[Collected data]
* * * * * * * * *

Lemma count_holds (p : Page) (es : list Entry) :
  holds p es -> count p = Some (Z.of_nat (length es)).
Proof.
  intros [(z & rest & Hr) _ Hl Hf _ _]. unfold count. rewrite Hf, Hl, Hr.
  replace (Z.of_nat (length es) - 1 + 1) with (Z.of_nat (length es)) by lia.
  assert ((Z.of_nat (length es) <? 0) = false) as Hn by (apply Z.ltb_ge; lia).
  cbn [count_loop]. rewrite Hn, (rec_app es _ _ (Z.of_nat (length es))) by done.
  cbn [mbind option_bind ptr]. rewrite Z.eqb_refl. simpl. by rewrite Hn.
Qed.

(** ** Insertion *)

Lemma dup_loop_absent (es l : list Entry) (k : Z) :
  absent k es -> dup_loop (length es) (es ++ l) k = Some None.
Proof.
  revert l. induction es as [|e es IH] using rev_ind; intros l Ha; [done|].
  apply Forall_app in Ha as [Ha He]. inversion He; subst.
  rewrite length_app, Nat.add_1_r. cbn [dup_loop]. rewrite <- app_assoc. simpl.
  rewrite rec_app by done. simpl. destruct (Z.eqb_spec k (key e)); [congruence|]. by apply IH.
Qed.

Lemma dup_loop_present (l1 l2 l : list Entry) (e : Entry) (k : Z) :
  key e = k -> absent k l2 ->
  dup_loop (length (l1 ++ e :: l2)) ((l1 ++ e :: l2) ++ l) k = Some (Some (Z.of_nat (length l1))).
Proof.
  intros He. revert l. induction l2 as [|e' l2 IH] using rev_ind; intros l Ha.
  - rewrite length_app, Nat.add_1_r. cbn [dup_loop]. rewrite <- app_assoc. simpl.
    rewrite rec_app by done. simpl. by destruct (Z.eqb_spec k (key e)).
  - apply Forall_app in Ha as [Ha He']. inversion He'; subst.
    rewrite app_comm_cons, app_assoc, length_app, Nat.add_1_r. cbn [dup_loop].
    rewrite <- app_assoc. simpl. rewrite rec_app by done. simpl.
    destruct (Z.eqb_spec (key e) (key e')); [congruence|]. by apply IH.
Qed.
Lemma reachable_ok (hs : list TwoIndependentMultiplyShift) m (M : gmap Z Z) :
  1 <= Z.of_nat (length hs) < 2 ^ 32 -> reachable hs m M -> index_ok m M.
Proof.
  intros Hhs. induction 1 as [|m M k fn rs s m' _ IH Hk Hfn Hh Hkept Hi
                              |m M k fn s m' _ IH Hk Hfn Hu
                              |m M i f f' rs _ IH Hf Hre Hle Hr Heq|m M q edit upd _ [tm IH]].
  - by apply index_new_ok.
  - destruct (index_Insert_ok m M k fn rs IH Hk Hfn Hh Hkept) as (s1 & m1 & Hi1 & Hout).
    rewrite Hi in Hi1. injection Hi1 as <- <-. destruct (refused m k); [by destruct Hout|done].
  - destruct (index_Update_ok m M k fn IH Hk Hfn) as (s1 & m1 & Hu1 & Hout).
    rewrite Hu in Hu1. by injection Hu1 as <- <-.
  - destruct (Rehash_step_ok m M i rs f IH Hf Hle) as (f1 & Hr1 & _ & Hout).
    rewrite Hr in Hr1. injection Hr1 as Hfs.
    assert (f1 = f') as ->.
    { assert (<[i := f']> (filters_ m) !! i = <[i := f1]> (filters_ m) !! i) as Hl by (by rewrite Hfs).
      rewrite !list_lookup_insert_eq in Hl by (by eapply lookup_lt_Some). by injection Hl. }
    by apply Hout.
  - exists tm. by eapply index_rep_ext; [..|exact IH].
Qed.

(** ** The background thread *)

Lemma tree_insert_queue m m' (k fn old : Z) :
  tree_insert pmalloc m k fn = Some (m', old) -> queue_ m' = queue_ m.
Proof.
  unfold tree_insert. destruct (kt_insert _ _ _ _) as [[t o]|]; [|done]. by intros [= <- _].
Qed.

Lemma pfree_queue m m' (p : Z) : pfree m p = Some m' -> queue_ m' = queue_ m.
Proof.
  unfold pfree. destruct (p =? 0); [by intros [= <-]|].
  destruct (metas m !! p); [|done]. by intros [= <-].
Qed.

Lemma Insert_queue m m' (k fn : Z) (rs : Z -> Z) (s : Status) :
  Insert pmalloc m k fn rs = Some (s, m') -> queue_ m' = queue_ m.
Proof.
  unfold Insert. set (m0 := set_edit m _). change (queue_ m) with (queue_ m0). clearbody m0.
  intros (f & _ & Hr)%bind_Some. destruct (IsRehashing f); [by injection Hr as _ <-|].
  apply bind_Some in Hr as (found & _ & Hr). destruct found.
  - apply bind_Some in Hr as ([m1 old] & Ht & Hr). apply tree_insert_queue in Ht as <-.
    apply bind_Some in Hr as (m2 & Hf & Hr). injection Hr as _ <-.
    destruct (old =? 0); [by injection Hf as <-|by apply pfree_queue in Hf].
  - apply bind_Some in Hr as ([s' f'] & _ & Hr). by destruct (_ && _); injection Hr as _ <-.
Qed.

Lemma Update_queue m m' (k fn : Z) (s : Status) :
  Update pmalloc m k fn = Some (s, m') -> queue_ m' = queue_ m.
Proof.
  unfold Update. intros (res & _ & Hr)%bind_Some. destruct (negb (res =? 0)).
  - apply bind_Some in Hr as ([m1 old] & Ht & Hr). apply tree_insert_queue in Ht as <-.
    apply bind_Some in Hr as (m2 & Hf & Hr). injection Hr as _ <-. by apply pfree_queue in Hf.
  - apply bind_Some in Hr as (f & _ & Hr). apply bind_Some in Hr as (found & _ & Hr).
    destruct (IsRehashing f); [by injection Hr as _ <-|].
    apply bind_Some in Hr as ([s' f'] & _ & Hr). by injection Hr as _ <-.
Qed.

(** An item leaves the queue only when the index has it. *)
Lemma Runner_step_ok m (M : gmap Z Z) (k fn : Z) (q : list (Z * Z)) (rs : Z -> Z) :
  index_ok m M -> queue_ m = (k, fn) :: q -> 0 <= k < 2 ^ 64 -> 0 <= fn < 2 ^ 32 ->
  (if for_update_ m then is_Some (M !! k) else hashed m k /\ kept m k fn rs = true) ->
  exists m', Runner_step pmalloc m rs = Some m' /\
    ((queue_ m' = q /\ index_ok m' (<[k := fn]> M)) \/
     (queue_ m' = q ++ [(k, fn)] /\ (index_ok m' M \/ index_ok m' (<[k := fn]> M)))).
Proof.
  intros Hok Hq Hk Hfn Hpre.
  assert (exists s m1, (if for_update_ m then Update pmalloc m k fn else Insert pmalloc m k fn rs)
            = Some (s, m1) /\ queue_ m1 = queue_ m /\
          (if ok s then index_ok m1 (<[k := fn]> M)
           else index_ok m1 M \/ index_ok m1 (<[k := fn]> M))) as (s & m1 & Hrun & Hq1 & Hout).
  { destruct (for_update_ m).
    - destruct (index_Update_ok m M k fn Hok Hpre Hfn) as (s & m1 & Hu & Hm1). exists s, m1.
      split; [done|]. split; [by eapply Update_queue|]. destruct (ok s); [done|by left].
    - destruct Hpre as [Hh Hkept].
      destruct (index_Insert_ok m M k fn rs Hok Hk Hfn Hh Hkept) as (s & m1 & Hi & Hm1). exists s, m1.
      split; [done|]. split; [by eapply Insert_queue|].
      destruct (refused m k); [destruct Hm1 as [-> ?]; by left|]. destruct (ok s); [done|by right]. }
  unfold Runner_step. rewrite Hq, Hrun. cbn [mbind option_bind]. eexists. split; [done|].
  assert (forall q' M', index_ok m1 M' -> index_ok (set_queue m1 q') M') as Hext.
  { intros q' M' [tm HR]. exists tm. by eapply index_rep_ext; [..|exact HR]. }
  rewrite Hq1, Hq. destruct (ok s); simpl; [left|right].
  - split; [done|by apply Hext].
  - split; [done|]. destruct Hout; [left|right]; by apply Hext.
Qed.
End index.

* * * * * * * * *

» Instructions for the task: Find and copy each line above that includes the string "left".

» Response to the task:
      split; [done|]. split; [by eapply Update_queue|]. destruct (ok s); [done|by left].
      destruct (refused m k); [destruct Hm1 as [-> ?]; by left|]. destruct (ok s); [done|by right]. }
  rewrite Hq1, Hq. destruct (ok s); simpl; [left|right].
  - split; [done|]. destruct Hout; [left|right]; by apply Hext.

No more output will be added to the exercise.